── Provided entries ──

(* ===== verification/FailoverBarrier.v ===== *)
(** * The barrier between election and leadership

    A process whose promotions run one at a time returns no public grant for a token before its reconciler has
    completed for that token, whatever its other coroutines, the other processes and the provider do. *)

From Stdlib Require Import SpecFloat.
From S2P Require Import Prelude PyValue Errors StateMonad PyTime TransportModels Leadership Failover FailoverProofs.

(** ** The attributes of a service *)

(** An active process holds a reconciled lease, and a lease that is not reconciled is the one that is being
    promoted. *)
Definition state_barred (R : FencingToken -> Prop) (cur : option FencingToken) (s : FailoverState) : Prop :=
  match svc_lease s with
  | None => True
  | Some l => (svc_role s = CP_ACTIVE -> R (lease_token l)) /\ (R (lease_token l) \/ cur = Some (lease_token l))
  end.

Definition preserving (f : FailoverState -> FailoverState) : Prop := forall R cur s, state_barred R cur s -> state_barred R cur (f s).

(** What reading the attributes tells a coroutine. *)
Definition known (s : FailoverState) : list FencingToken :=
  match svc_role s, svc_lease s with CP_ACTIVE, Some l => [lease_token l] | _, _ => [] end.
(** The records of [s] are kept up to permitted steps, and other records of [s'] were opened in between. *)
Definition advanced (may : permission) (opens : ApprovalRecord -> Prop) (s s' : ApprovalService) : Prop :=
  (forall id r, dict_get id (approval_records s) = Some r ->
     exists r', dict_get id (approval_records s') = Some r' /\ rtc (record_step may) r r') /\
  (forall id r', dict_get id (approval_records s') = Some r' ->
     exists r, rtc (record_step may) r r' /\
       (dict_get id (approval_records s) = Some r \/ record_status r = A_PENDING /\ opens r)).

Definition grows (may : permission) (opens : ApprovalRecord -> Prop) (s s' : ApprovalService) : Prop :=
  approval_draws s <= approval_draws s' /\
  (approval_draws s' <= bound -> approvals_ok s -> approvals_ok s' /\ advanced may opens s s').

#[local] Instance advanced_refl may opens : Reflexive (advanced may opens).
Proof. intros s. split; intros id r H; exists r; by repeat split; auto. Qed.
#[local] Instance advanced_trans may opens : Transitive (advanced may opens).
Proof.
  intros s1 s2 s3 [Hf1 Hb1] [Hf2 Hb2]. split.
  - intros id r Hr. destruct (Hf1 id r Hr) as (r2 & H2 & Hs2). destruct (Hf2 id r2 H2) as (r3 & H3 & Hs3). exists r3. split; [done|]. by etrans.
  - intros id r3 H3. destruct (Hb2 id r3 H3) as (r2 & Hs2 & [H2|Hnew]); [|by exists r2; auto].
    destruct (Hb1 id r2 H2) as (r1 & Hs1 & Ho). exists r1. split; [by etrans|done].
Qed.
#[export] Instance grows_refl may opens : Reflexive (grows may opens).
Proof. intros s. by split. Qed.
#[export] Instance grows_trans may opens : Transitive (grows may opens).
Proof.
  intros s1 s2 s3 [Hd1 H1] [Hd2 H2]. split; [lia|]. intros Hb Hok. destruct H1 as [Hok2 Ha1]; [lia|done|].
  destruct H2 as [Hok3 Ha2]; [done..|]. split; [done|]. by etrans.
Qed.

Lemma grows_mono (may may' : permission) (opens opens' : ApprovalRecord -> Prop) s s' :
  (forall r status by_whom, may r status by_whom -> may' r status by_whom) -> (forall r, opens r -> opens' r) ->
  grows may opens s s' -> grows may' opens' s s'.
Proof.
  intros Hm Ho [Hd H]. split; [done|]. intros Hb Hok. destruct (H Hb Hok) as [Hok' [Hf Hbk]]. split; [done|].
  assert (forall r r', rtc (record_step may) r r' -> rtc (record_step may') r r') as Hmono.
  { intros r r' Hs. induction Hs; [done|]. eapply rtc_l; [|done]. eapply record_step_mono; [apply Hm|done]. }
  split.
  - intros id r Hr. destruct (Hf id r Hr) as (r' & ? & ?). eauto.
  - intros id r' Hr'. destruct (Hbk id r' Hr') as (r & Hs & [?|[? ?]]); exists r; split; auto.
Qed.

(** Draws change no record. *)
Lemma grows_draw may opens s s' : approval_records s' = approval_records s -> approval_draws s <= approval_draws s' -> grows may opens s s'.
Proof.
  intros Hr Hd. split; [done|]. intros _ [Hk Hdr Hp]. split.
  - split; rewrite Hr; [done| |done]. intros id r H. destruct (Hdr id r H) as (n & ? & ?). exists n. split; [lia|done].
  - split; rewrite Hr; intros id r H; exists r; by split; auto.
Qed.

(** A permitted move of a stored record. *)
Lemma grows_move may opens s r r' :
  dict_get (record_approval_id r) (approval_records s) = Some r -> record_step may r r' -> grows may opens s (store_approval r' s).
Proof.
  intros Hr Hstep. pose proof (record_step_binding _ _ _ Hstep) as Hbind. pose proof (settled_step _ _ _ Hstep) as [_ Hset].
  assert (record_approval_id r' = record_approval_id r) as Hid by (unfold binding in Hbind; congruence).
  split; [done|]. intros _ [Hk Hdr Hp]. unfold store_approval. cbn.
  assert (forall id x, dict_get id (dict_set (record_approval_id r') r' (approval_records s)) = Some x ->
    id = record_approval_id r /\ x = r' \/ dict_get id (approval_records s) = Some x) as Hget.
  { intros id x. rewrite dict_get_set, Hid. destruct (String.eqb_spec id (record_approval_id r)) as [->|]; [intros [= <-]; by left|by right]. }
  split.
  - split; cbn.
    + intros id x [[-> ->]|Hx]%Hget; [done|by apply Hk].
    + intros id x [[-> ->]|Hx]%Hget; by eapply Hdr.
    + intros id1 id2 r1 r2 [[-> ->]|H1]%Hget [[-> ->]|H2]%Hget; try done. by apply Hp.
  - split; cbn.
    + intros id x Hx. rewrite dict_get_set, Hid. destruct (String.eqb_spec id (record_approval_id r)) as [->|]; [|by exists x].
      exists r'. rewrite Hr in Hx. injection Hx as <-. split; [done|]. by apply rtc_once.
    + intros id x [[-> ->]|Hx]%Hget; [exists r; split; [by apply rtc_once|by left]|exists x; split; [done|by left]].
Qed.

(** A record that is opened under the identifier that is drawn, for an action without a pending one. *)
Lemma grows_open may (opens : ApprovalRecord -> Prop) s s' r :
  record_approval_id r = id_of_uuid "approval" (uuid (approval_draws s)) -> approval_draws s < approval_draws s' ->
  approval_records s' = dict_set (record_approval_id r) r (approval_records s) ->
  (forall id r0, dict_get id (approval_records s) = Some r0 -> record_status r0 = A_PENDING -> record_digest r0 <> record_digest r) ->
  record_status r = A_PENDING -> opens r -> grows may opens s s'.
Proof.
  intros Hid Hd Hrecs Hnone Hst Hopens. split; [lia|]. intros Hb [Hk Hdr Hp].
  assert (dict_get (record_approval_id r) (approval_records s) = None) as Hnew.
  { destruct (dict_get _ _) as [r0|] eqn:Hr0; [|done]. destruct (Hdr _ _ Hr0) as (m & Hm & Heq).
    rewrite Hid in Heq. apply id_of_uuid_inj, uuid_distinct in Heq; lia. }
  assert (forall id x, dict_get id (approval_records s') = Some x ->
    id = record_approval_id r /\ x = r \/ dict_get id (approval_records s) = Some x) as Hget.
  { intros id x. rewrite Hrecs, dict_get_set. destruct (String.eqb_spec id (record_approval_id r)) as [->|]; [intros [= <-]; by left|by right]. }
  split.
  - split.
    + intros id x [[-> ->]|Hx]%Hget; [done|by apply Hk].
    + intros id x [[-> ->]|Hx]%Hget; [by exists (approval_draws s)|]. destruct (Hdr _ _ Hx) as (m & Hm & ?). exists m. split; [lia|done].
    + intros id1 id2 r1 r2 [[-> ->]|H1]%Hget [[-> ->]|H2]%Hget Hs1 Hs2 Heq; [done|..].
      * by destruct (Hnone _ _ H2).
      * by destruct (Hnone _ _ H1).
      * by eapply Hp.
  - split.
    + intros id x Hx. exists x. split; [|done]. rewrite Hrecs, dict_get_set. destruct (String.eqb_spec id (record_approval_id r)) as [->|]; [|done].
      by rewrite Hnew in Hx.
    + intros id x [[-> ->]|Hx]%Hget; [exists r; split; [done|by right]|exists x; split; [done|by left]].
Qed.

───
── Provided entries ──

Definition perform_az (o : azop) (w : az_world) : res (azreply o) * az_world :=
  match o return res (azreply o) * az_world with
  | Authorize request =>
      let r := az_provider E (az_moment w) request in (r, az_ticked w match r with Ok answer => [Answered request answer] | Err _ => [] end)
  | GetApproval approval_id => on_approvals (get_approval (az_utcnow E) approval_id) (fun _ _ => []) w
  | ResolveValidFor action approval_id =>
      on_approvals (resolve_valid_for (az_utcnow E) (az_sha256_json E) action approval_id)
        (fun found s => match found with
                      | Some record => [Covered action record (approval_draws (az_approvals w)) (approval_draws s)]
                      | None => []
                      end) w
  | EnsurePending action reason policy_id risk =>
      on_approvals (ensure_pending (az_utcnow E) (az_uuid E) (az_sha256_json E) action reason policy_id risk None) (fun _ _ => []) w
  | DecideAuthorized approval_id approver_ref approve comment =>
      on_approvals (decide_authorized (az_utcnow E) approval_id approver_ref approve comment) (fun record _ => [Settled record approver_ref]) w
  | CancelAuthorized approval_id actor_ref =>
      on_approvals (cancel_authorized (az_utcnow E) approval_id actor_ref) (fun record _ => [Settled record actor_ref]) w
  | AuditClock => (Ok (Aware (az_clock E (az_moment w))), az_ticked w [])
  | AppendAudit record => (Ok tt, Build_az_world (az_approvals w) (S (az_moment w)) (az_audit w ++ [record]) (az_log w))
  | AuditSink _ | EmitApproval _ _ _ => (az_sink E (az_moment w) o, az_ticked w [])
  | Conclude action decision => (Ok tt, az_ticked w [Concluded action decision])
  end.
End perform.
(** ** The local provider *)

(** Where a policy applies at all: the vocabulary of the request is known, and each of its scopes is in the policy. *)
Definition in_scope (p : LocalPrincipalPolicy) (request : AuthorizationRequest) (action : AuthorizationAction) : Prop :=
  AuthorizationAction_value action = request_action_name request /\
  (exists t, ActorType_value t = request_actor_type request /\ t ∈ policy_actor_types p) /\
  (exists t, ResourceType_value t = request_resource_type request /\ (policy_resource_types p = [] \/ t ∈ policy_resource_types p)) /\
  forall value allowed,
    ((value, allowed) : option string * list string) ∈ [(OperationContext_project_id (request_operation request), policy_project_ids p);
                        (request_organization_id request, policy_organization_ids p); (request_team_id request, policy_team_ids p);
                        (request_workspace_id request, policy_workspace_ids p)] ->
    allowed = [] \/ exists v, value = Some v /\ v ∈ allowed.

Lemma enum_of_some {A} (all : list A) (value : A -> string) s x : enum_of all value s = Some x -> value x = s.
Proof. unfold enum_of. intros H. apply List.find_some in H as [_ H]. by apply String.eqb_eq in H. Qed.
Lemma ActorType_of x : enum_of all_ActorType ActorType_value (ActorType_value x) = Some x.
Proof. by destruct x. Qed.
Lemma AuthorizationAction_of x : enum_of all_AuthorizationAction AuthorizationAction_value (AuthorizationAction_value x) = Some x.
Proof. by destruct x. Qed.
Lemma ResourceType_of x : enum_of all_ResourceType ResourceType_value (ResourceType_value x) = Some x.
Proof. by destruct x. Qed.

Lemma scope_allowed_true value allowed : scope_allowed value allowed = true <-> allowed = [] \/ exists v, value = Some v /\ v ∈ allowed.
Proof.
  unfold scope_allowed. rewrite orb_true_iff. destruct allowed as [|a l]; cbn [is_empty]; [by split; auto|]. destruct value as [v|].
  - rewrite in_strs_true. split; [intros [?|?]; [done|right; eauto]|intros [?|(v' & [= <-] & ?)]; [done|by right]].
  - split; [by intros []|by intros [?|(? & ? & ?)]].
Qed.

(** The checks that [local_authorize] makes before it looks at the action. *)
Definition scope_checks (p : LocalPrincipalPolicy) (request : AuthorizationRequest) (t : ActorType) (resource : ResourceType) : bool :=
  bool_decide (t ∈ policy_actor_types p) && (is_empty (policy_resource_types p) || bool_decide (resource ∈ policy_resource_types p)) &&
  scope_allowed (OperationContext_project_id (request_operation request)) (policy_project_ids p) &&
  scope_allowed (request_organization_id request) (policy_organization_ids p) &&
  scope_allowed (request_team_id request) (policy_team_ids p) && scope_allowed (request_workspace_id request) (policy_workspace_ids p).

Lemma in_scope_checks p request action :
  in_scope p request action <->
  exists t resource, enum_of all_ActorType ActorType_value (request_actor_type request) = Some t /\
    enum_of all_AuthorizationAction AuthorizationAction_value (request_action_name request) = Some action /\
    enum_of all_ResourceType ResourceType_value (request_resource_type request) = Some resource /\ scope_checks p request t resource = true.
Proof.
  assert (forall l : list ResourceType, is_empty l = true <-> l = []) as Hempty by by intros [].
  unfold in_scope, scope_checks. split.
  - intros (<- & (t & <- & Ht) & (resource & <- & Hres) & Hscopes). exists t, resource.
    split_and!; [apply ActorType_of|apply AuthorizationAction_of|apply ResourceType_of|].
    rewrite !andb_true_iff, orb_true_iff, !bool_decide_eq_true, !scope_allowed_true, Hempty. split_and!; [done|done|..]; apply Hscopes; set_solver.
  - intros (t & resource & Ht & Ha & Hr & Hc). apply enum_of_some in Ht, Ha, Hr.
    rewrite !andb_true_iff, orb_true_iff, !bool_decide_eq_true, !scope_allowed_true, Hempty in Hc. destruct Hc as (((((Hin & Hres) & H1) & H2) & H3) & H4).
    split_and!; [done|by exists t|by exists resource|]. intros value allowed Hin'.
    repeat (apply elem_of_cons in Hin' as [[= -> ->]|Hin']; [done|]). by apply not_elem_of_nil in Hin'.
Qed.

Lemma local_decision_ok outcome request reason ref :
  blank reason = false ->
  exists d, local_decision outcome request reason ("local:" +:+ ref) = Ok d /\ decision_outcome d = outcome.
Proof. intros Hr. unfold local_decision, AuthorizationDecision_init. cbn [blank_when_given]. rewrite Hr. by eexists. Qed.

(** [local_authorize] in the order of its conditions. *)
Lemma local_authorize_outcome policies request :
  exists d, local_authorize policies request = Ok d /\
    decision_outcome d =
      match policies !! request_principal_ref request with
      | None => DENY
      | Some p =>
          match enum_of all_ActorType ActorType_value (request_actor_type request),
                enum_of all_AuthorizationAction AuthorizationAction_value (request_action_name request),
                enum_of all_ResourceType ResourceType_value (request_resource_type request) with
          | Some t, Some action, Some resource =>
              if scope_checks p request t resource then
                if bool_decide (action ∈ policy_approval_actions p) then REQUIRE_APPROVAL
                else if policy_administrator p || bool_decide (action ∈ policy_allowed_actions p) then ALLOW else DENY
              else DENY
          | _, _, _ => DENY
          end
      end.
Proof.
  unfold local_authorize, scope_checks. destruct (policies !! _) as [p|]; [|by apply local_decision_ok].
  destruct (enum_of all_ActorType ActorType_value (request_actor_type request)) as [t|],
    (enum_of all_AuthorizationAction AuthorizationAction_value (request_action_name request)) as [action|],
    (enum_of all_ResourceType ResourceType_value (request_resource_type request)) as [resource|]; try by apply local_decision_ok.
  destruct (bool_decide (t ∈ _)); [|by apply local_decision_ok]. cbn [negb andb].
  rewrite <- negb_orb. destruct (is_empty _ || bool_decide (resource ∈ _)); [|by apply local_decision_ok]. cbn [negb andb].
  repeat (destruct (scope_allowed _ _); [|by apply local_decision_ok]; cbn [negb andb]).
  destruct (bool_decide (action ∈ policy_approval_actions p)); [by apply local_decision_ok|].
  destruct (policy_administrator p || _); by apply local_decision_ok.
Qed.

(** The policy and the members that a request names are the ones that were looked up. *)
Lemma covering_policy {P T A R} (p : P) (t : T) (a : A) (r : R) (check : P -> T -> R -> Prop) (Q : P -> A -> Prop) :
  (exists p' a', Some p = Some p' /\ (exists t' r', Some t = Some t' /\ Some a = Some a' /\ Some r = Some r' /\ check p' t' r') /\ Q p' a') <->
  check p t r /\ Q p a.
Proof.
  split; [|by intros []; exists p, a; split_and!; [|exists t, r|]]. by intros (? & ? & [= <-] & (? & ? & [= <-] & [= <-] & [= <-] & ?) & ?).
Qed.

───
── Provided entries ──

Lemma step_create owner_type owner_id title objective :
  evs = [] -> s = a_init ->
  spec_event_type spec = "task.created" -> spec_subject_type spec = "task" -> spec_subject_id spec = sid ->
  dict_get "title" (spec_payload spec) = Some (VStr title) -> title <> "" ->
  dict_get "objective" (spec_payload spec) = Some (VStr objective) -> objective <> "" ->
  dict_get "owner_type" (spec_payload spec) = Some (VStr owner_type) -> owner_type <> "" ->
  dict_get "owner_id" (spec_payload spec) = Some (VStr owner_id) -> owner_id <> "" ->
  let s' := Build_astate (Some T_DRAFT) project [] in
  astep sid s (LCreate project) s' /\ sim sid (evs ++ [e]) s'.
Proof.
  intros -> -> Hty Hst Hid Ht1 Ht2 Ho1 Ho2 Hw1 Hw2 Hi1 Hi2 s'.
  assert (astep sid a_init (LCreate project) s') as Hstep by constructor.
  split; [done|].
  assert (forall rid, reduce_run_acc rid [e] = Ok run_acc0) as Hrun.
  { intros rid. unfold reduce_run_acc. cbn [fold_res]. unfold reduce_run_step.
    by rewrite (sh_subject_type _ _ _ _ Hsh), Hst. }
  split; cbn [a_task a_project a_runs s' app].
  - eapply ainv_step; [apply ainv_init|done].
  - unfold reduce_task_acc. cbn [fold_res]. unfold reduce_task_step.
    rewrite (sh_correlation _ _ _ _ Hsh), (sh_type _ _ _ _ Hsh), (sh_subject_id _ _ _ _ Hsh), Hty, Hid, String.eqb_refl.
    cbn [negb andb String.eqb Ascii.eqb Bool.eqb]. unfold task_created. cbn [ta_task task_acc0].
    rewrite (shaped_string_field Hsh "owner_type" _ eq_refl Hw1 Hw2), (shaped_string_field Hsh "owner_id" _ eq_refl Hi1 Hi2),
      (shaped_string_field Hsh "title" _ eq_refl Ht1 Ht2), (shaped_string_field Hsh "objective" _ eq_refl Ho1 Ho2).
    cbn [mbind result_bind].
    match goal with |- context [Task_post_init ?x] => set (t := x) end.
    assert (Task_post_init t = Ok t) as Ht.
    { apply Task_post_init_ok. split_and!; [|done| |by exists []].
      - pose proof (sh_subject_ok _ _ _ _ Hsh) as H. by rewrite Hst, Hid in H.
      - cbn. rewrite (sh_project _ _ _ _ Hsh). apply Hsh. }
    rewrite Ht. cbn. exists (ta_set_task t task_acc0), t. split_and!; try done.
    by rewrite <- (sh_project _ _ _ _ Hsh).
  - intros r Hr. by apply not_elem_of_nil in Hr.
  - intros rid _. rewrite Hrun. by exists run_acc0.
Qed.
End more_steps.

───

◆ Try it:
Output exactly the lines of the material above from the one containing "(* ===== verification/FailoverBarrier.v" up to and including the one containing "From Stdlib Require Import SpecFloat.".

◆ Output below:
(* ===== verification/FailoverBarrier.v ===== *)
(** * The barrier between election and leadership

    A process whose promotions run one at a time returns no public grant for a token before its reconciler has
    completed for that token, whatever its other coroutines, the other processes and the provider do. *)

From Stdlib Require Import SpecFloat.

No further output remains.